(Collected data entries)
········

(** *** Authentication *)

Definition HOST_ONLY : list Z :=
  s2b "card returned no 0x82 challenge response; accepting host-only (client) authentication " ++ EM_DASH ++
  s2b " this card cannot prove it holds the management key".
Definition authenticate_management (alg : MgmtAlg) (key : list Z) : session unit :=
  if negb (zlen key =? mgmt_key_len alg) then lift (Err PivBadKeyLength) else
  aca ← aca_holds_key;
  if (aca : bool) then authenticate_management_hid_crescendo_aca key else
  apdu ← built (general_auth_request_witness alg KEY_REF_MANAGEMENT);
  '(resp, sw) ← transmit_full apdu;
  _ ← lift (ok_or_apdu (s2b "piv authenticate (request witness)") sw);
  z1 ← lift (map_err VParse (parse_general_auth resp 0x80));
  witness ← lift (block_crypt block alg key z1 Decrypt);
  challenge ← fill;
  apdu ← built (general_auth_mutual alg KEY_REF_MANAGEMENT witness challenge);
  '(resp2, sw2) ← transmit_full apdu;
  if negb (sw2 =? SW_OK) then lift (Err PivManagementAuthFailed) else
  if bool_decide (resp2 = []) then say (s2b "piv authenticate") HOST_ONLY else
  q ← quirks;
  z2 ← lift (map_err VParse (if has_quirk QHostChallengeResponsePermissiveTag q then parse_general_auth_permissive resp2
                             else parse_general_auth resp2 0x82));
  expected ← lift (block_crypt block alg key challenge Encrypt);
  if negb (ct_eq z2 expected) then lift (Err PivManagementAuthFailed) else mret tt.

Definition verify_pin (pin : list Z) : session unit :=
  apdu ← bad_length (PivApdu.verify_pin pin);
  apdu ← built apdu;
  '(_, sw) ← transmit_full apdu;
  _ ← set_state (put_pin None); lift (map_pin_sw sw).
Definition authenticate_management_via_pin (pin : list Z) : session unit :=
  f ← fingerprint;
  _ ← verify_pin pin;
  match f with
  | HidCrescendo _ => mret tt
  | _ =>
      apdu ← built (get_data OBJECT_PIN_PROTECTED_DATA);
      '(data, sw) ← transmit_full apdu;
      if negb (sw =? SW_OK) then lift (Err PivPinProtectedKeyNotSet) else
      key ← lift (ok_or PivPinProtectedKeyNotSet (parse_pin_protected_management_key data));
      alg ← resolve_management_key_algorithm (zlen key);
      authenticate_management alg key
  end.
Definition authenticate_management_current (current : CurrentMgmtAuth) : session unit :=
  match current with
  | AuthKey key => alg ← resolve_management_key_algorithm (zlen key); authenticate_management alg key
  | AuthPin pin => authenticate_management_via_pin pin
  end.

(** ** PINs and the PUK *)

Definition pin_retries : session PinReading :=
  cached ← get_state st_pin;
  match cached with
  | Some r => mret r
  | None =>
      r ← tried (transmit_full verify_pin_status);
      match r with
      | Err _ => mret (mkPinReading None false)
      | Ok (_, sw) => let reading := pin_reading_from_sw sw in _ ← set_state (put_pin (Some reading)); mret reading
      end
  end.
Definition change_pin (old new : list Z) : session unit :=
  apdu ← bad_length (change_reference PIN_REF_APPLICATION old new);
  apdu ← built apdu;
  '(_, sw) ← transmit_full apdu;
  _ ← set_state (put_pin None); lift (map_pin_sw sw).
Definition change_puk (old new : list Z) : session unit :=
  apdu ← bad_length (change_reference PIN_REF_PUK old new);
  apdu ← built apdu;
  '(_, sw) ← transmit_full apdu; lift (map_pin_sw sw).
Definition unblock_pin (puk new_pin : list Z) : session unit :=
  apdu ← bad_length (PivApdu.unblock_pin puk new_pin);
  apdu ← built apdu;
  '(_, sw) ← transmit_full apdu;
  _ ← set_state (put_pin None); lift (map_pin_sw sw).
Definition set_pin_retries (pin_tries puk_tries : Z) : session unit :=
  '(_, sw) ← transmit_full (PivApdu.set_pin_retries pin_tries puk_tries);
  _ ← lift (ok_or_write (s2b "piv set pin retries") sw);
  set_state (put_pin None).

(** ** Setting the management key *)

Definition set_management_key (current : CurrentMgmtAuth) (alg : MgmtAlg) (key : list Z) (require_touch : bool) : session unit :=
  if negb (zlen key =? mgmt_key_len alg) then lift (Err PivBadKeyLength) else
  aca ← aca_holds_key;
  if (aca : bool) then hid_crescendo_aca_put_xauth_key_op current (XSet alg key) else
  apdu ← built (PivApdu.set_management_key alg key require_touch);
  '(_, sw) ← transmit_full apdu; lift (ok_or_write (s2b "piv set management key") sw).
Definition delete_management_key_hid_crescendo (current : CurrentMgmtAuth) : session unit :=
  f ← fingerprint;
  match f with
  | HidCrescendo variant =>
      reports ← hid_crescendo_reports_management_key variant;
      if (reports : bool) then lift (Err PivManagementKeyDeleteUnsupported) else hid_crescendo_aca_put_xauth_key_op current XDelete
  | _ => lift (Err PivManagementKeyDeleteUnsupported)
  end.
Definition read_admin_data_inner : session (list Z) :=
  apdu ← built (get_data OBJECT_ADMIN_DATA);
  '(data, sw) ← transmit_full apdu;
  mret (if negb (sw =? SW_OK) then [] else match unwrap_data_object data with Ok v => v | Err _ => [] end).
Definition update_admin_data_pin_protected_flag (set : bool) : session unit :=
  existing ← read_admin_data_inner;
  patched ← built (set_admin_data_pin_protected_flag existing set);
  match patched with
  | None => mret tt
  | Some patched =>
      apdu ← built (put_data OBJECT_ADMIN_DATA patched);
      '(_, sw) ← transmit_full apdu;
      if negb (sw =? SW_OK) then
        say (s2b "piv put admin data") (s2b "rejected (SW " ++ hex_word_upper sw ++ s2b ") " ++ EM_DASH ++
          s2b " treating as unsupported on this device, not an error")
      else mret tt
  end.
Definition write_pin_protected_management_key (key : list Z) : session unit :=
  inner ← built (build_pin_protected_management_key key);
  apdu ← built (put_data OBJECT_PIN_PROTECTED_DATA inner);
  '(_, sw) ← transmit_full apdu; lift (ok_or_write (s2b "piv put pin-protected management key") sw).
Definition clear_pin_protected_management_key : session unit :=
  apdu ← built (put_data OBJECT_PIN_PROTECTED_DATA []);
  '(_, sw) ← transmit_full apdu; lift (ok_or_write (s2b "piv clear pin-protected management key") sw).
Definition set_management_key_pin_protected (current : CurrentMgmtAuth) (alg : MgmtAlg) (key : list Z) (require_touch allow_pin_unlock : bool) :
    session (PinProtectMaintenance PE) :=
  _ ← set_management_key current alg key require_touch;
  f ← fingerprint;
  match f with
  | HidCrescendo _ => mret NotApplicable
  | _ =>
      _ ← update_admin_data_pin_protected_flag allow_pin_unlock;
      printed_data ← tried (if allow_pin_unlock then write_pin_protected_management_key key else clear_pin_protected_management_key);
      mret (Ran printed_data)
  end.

········

The data above should be output exactly, with each line intact.

(** *** Authentication *)

Definition HOST_ONLY : list Z :=
  s2b "card returned no 0x82 challenge response; accepting host-only (client) authentication " ++ EM_DASH ++
  s2b " this card cannot prove it holds the management key".
Definition authenticate_management (alg : MgmtAlg) (key : list Z) : session unit :=
  if negb (zlen key =? mgmt_key_len alg) then lift (Err PivBadKeyLength) else
  aca ← aca_holds_key;
  if (aca : bool) then authenticate_management_hid_crescendo_aca key else
  apdu ← built (general_auth_request_witness alg KEY_REF_MANAGEMENT);
  '(resp, sw) ← transmit_full apdu;
  _ ← lift (ok_or_apdu (s2b "piv authenticate (request witness)") sw);
  z1 ← lift (map_err VParse (parse_general_auth resp 0x80));
  witness ← lift (block_crypt block alg key z1 Decrypt);
  challenge ← fill;
  apdu ← built (general_auth_mutual alg KEY_REF_MANAGEMENT witness challenge);
  '(resp2, sw2) ← transmit_full apdu;
  if negb (sw2 =? SW_OK) then lift (Err PivManagementAuthFailed) else
  if bool_decide (resp2 = []) then say (s2b "piv authenticate") HOST_ONLY else
  q ← quirks;
  z2 ← lift (map_err VParse (if has_quirk QHostChallengeResponsePermissiveTag q then parse_general_auth_permissive resp2
                             else parse_general_auth resp2 0x82));
  expected ← lift (block_crypt block alg key challenge Encrypt);
  if negb (ct_eq z2 expected) then lift (Err PivManagementAuthFailed) else mret tt.

Definition verify_pin (pin : list Z) : session unit :=
  apdu ← bad_length (PivApdu.verify_pin pin);
  apdu ← built apdu;
  '(_, sw) ← transmit_full apdu;
  _ ← set_state (put_pin None); lift (map_pin_sw sw).
Definition authenticate_management_via_pin (pin : list Z) : session unit :=
  f ← fingerprint;
  _ ← verify_pin pin;
  match f with
  | HidCrescendo _ => mret tt
  | _ =>
      apdu ← built (get_data OBJECT_PIN_PROTECTED_DATA);
      '(data, sw) ← transmit_full apdu;
      if negb (sw =? SW_OK) then lift (Err PivPinProtectedKeyNotSet) else
      key ← lift (ok_or PivPinProtectedKeyNotSet (parse_pin_protected_management_key data));
      alg ← resolve_management_key_algorithm (zlen key);
      authenticate_management alg key
  end.
Definition authenticate_management_current (current : CurrentMgmtAuth) : session unit :=
  match current with
  | AuthKey key => alg ← resolve_management_key_algorithm (zlen key); authenticate_management alg key
  | AuthPin pin => authenticate_management_via_pin pin
  end.

(** ** PINs and the PUK *)

Definition pin_retries : session PinReading :=
  cached ← get_state st_pin;
  match cached with
  | Some r => mret r
  | None =>
      r ← tried (transmit_full verify_pin_status);
      match r with
      | Err _ => mret (mkPinReading None false)
      | Ok (_, sw) => let reading := pin_reading_from_sw sw in _ ← set_state (put_pin (Some reading)); mret reading
      end
  end.
Definition change_pin (old new : list Z) : session unit :=
  apdu ← bad_length (change_reference PIN_REF_APPLICATION old new);
  apdu ← built apdu;
  '(_, sw) ← transmit_full apdu;
  _ ← set_state (put_pin None); lift (map_pin_sw sw).
Definition change_puk (old new : list Z) : session unit :=
  apdu ← bad_length (change_reference PIN_REF_PUK old new);
  apdu ← built apdu;
  '(_, sw) ← transmit_full apdu; lift (map_pin_sw sw).
Definition unblock_pin (puk new_pin : list Z) : session unit :=
  apdu ← bad_length (PivApdu.unblock_pin puk new_pin);
  apdu ← built apdu;
  '(_, sw) ← transmit_full apdu;
  _ ← set_state (put_pin None); lift (map_pin_sw sw).
Definition set_pin_retries (pin_tries puk_tries : Z) : session unit :=
  '(_, sw) ← transmit_full (PivApdu.set_pin_retries pin_tries puk_tries);
  _ ← lift (ok_or_write (s2b "piv set pin retries") sw);
  set_state (put_pin None).

(** ** Setting the management key *)

Definition set_management_key (current : CurrentMgmtAuth) (alg : MgmtAlg) (key : list Z) (require_touch : bool) : session unit :=
  if negb (zlen key =? mgmt_key_len alg) then lift (Err PivBadKeyLength) else
  aca ← aca_holds_key;
  if (aca : bool) then hid_crescendo_aca_put_xauth_key_op current (XSet alg key) else
  apdu ← built (PivApdu.set_management_key alg key require_touch);
  '(_, sw) ← transmit_full apdu; lift (ok_or_write (s2b "piv set management key") sw).
Definition delete_management_key_hid_crescendo (current : CurrentMgmtAuth) : session unit :=
  f ← fingerprint;
  match f with
  | HidCrescendo variant =>
      reports ← hid_crescendo_reports_management_key variant;
      if (reports : bool) then lift (Err PivManagementKeyDeleteUnsupported) else hid_crescendo_aca_put_xauth_key_op current XDelete
  | _ => lift (Err PivManagementKeyDeleteUnsupported)
  end.
Definition read_admin_data_inner : session (list Z) :=
  apdu ← built (get_data OBJECT_ADMIN_DATA);
  '(data, sw) ← transmit_full apdu;
  mret (if negb (sw =? SW_OK) then [] else match unwrap_data_object data with Ok v => v | Err _ => [] end).
Definition update_admin_data_pin_protected_flag (set : bool) : session unit :=
  existing ← read_admin_data_inner;
  patched ← built (set_admin_data_pin_protected_flag existing set);
  match patched with
  | None => mret tt
  | Some patched =>
      apdu ← built (put_data OBJECT_ADMIN_DATA patched);
      '(_, sw) ← transmit_full apdu;
      if negb (sw =? SW_OK) then
        say (s2b "piv put admin data") (s2b "rejected (SW " ++ hex_word_upper sw ++ s2b ") " ++ EM_DASH ++
          s2b " treating as unsupported on this device, not an error")
      else mret tt
  end.
Definition write_pin_protected_management_key (key : list Z) : session unit :=
  inner ← built (build_pin_protected_management_key key);
  apdu ← built (put_data OBJECT_PIN_PROTECTED_DATA inner);
  '(_, sw) ← transmit_full apdu; lift (ok_or_write (s2b "piv put pin-protected management key") sw).
Definition clear_pin_protected_management_key : session unit :=
  apdu ← built (put_data OBJECT_PIN_PROTECTED_DATA []);
  '(_, sw) ← transmit_full apdu; lift (ok_or_write (s2b "piv clear pin-protected management key") sw).
Definition set_management_key_pin_protected (current : CurrentMgmtAuth) (alg : MgmtAlg) (key : list Z) (require_touch allow_pin_unlock : bool) :
    session (PinProtectMaintenance PE) :=
  _ ← set_management_key current alg key require_touch;
  f ← fingerprint;
  match f with
  | HidCrescendo _ => mret NotApplicable
  | _ =>
      _ ← update_admin_data_pin_protected_flag allow_pin_unlock;
      printed_data ← tried (if allow_pin_unlock then write_pin_protected_management_key key else clear_pin_protected_management_key);
      mret (Ran printed_data)
  end.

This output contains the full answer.